Driving gas scooters is a fun and economical alternative to traditional vehicles. While operating them seems easy enough, there are a plethora of rules, state laws, and other information new riders need to know before hopping onto their new scooter. If you’re new to driving scooters, here are some useful tips to consider as you learn to ride and master your scooter.

  1. Know Your State’s Scooter Laws: As with motorcycles, every state’s scooter laws will vary. It’s vital to not assume what these are, as getting pulled over and ticketed is the last thing you want. Legal age for licensure, motor size, and insurance requirements are all defined by your state for gas scooters. To find out what your state’s laws are, visit your local DMV website.

    Your scooter will also need to be registered with the DMV and annually inspected to ensure it’s safe to ride. In the future when lights burn out or your brakes need replacing, you must immediately address issues to prevent later ones from being created.

  2. MTS and Scooter School Will Make You A Better Driver: Safety courses aren’t required in every state, but you should still enroll in one if you want to get a head start on mastering your scooter. The Motorcycle Safety Foundation (MSF) is a respected not-for-profit organization that offers RETS (Rider Education and Training System) courses.
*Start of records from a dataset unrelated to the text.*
(** On the text of a file [process_text_fnol] returns a result: a record
    of the eighteen keys in which the effective date and the driver's name
    are always absent, the missing fields of that record, one of the five
    routes and a reasoning.  An exception raised on reading the file leaves
    the function: there is no [try] as in [extract_from_pdf]. *)
Theorem process_text_fnol_outcome (file : outcome string) :
  match file with
  | Raise e => process_text_fnol file = Raise e
  | Return text =>
      exists result,
        process_text_fnol file = Return result
        /\ dom (extractedFields result) = list_to_set RECORD_KEYS
        /\ extractedFields result !! "effective_date" = Some PyNone
        /\ extractedFields result !! "driver_name" = Some PyNone
        /\ missingFields result = validate_fields (extractedFields result)
        /\ In (recommendedRoute result) ROUTES
        /\ reasoning result <> ""
  end.
Proof.
  destruct file as [text | e]; [| reflexivity].
  rewrite process_text.
  destruct (text_record_route text) as (route & why & -> & Hin & Hne).
  eexists. split; [reflexivity |].
  cbn [extractedFields missingFields recommendedRoute reasoning].
  split.
  { unfold expected_text_record. rewrite dom_list_to_map_L. reflexivity. }
  split.
  { unfold expected_text_record; cbn [list_to_map foldr fst snd].
    repeat (rewrite lookup_insert_ne by discriminate). apply lookup_insert_eq. }
  split.
  { unfold expected_text_record; cbn [list_to_map foldr fst snd].
    repeat (rewrite lookup_insert_ne by discriminate). apply lookup_insert_eq. }
  split; [reflexivity |]. split; [exact Hin | exact Hne].
Qed.

Lemma shared_keys_agree (text : string) (key : string) :
  In key SHARED_KEYS ->
  expected_text_record text !! key = expected_record text !! key.
Proof.
  intros Hin. unfold SHARED_KEYS in Hin. cbn [In] in Hin.
  unfold expected_text_record, expected_record.
  cbn [list_to_map foldr fst snd].
  repeat (destruct Hin as [<- | Hin];
          [repeat (rewrite lookup_insert_ne by discriminate);
           rewrite !lookup_insert_eq; reflexivity |]).
  destruct Hin.
Qed.

(** Run on the same text, the assembler of the test script and the one of
    [process_claim] give the same value to the ten keys they fill from the
    same pattern; the other eight may differ, and with them the missing
    fields and the route. *)
Theorem text_and_pdf_records_agree (text : string) :
  exists from_text from_pdf,
    process_text_fnol (Return text) = Return from_text
    /\ process_claim (Return text) = Return from_pdf
    /\ forall key, In key SHARED_KEYS ->
         extractedFields from_text !! key = extractedFields from_pdf !! key.
Proof.
  rewrite process_text, process_claim_text.
  destruct (text_record_route text) as (r1 & w1 & -> & _).
  destruct (pdf_record_route text) as (r2 & w2 & -> & _).
  eexists _, _. split; [reflexivity |]. split; [reflexivity |].
  cbn [extractedFields]. apply shared_keys_agree.
Qed.

(** The two differ on a notice whose description follows its heading at
    once: the test script reads it and fast-tracks the claim, the pipeline
    of [process_claim] finds no description and asks for a manual review. *)
Example text_and_pdf_routes_differ :
  (exists result,
     process_text_fnol (Return plain_notice) = Return result
     /\ missingFields result = []
     /\ recommendedRoute result = "Fast-Track")
  /\ (exists result,
        process_claim (Return plain_notice) = Return result
        /\ missingFields result = ["description_of_accident"]
        /\ recommendedRoute result = "Manual Review").
Proof.
  split; eexists; (split; [vm_compute; reflexivity |]); split; reflexivity.
Qed.

(** ** The demo *)

Lemma bind_lift_return {A B : Type} (a : A) (f : A -> io B) (out : list string) :
  (lift (Return a) ≫= f) out = f a out.
Proof. reflexivity. Qed.

Lemma bind_lift_raise {A B : Type} (e : exn) (f : A -> io B) (out : list string) :
  (lift (Raise e) ≫= f) out = (out, Raise e).
Proof. reflexivity. Qed.

Lemma bind_print {B : Type} (line : string) (f : unit -> io B) (out : list string) :
  (print line ≫= f) out = f tt (out ++ [line]).
Proof. reflexivity. Qed.

Lemma bind_bind {A B C : Type} (m : io A) (f : A -> io B) (k : B -> io C)
  (out : list string) :
  ((m ≫= f) ≫= k) out = (m ≫= fun a => f a ≫= k) out.
Proof.
  unfold mbind, io_bind. destruct (m out) as [out' [a | e]]; reflexivity.
Qed.

Lemma bind_print_section {B : Type} (title : string) (f : unit -> io B)
  (out : list string) :
  (print_section title ≫= f) out = f tt (out ++ section_lines title).
Proof.
  unfold print_section, section_lines, mbind, io_bind, print. cbv beta iota.
  now rewrite <- !app_assoc.
Qed.

Lemma bind_print_field {B : Type} (label : string) (value : option string)
  (f : unit -> io B) (out : list string) :
  exists line, (print_field label value 2 ≫= f) out = f tt (out ++ [line]).
Proof.
  unfold print_field. destruct (truthy_opt value); eexists; apply bind_print.
Qed.

Lemma demo_validation_raises (text : string) (out : list string) :
  demo_validation text out
  = (out ++ section_lines "✅ FIELD VALIDATION", Raise AttributeError).
Proof.
  unfold demo_validation. rewrite bind_print_section. reflexivity.
Qed.

Lemma demo_extraction_run (fs : string -> outcome string) (sample_file : string)
  (out : list string) :
  match fs sample_file with
  | Return text =>
      exists fields,
        length fields = 4
        /\ demo_extraction fs sample_file out
           = (out ++ section_lines "📄 FIELD EXTRACTION" ++ fields, Return text)
  | Raise e =>
      demo_extraction fs sample_file out
      = (out ++ section_lines "📄 FIELD EXTRACTION", Raise e)
  end.
Proof.
  unfold demo_extraction. rewrite bind_print_section.
  destruct (fs sample_file) as [text | e]; [| reflexivity].
  rewrite bind_lift_return.
  rewrite !(extract_field_returns text) by (vm_compute; reflexivity).
  rewrite bind_lift_return. cbv beta.
  match goal with
  | |- context [(print_field "Policy Number" ?v 2 ≫= ?f) ?o] =>
      destruct (bind_print_field "Policy Number" v f o) as [l1 ->]
  end.
  rewrite bind_lift_return. cbv beta.
  match goal with
  | |- context [(print_field "Policyholder" ?v 2 ≫= ?f) ?o] =>
      destruct (bind_print_field "Policyholder" v f o) as [l2 ->]
  end.
  rewrite bind_lift_return. cbv beta.
  match goal with
  | |- context [(print_field "Loss Date" ?v 2 ≫= ?f) ?o] =>
      destruct (bind_print_field "Loss Date" v f o) as [l3 ->]
  end.
  rewrite bind_lift_return. cbv beta.
  match goal with
  | |- context [(print_field "Damage Estimate" ?v 2 ≫= ?f) ?o] =>
      destruct (bind_print_field "Damage Estimate" v f o) as [l4 ->]
  end.
  exists [l1; l2; l3; l4]. split; [reflexivity |].
  unfold mret, io_ret. now rewrite <- !app_assoc.
Qed.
It’s sponsored by Harley-Davidson, Indian Motorcycle, Suzuki, Kawasaki, and more. Their courses range from beginner to expert offerings. While many are centered on motorcyclists, MSF offers some scooter-specific classes as well. Courses available in your area can be found on MSF’s website. Enroll in the basic courses to begin building your rider knowledge. They also have a specialized course called Scooter School, which occurs over a half-day. If you aren’t able to find anything in your area, visit MSF’s Contact Us page for a complete listing of state motorcycle safety coordinators.

  3. Practice Before Using Public Roads: Before setting off on high traffic roads, we recommend that you take some time getting familiar with your scooter. Find an empty parking lot that has enough space for you to drive around in. You could also use a neighborhood road that doesn’t get much traffic. Practice braking, turning, controlling the handlebars, and speed control. Even just a few hours of practice will help you get a better feel for how your scooter operates. Once you feel ready, gradually progress to more densely populated roads. If the surrounding cars make you feel too anxious, it’s perfectly fine to return to practicing. The key to riding is feeling confident in your riding ability. One thing to remember is that scooters don’t go nearly as quickly as motorcycles and vehicles, so refrain from areas where scooters can be burdensome to rapid-pace drivers. If your scooter tops out at 40 mph and the speed limit on the interstate is 70, you could endanger yourself and others. Even if you’re defensively driving, others may not be.

  4. Look Where You Want to Go: You may already know this one, but it’s an important facet of driving. As you’re operating your scooter, try to not let your gaze fall to the left or right. Your body will naturally veer with the direction of your head, which could cause an accident if you aren’t paying attention. Stay attentive during your rides as a way to enforce defensive driving. Since you don’t have the protection that a traditional vehicle offers, you must become very defensive so as to ward personal error. Be sure to continuously check your mirrors, around your scooter, oncoming traffic, and the cars ahead of you.

  5. Don’t Forget Your Safety Gear! Even though scooters don’t have the power of motorcycles, there is still a great possibility of injury when driving any moving vehicle. Don’t climb aboard your scooter in flip-flops and a tank top. Accidents can happen at any time, even if you’re simply running out to the grocery store. At the very least, wear closed-toe shoes, long pants (armored if possible), a riding jacket, and leather gloves. These items will keep your body protected from road rash and cuts if you crash. You’ll also need a quality helmet, preferably a full-face one. While these can get a bit pricey, the cost of hospital bills from a head injury will be much more expensive! You’ll be glad you invested in your safety gear when disaster strikes, and you aren’t badly injured.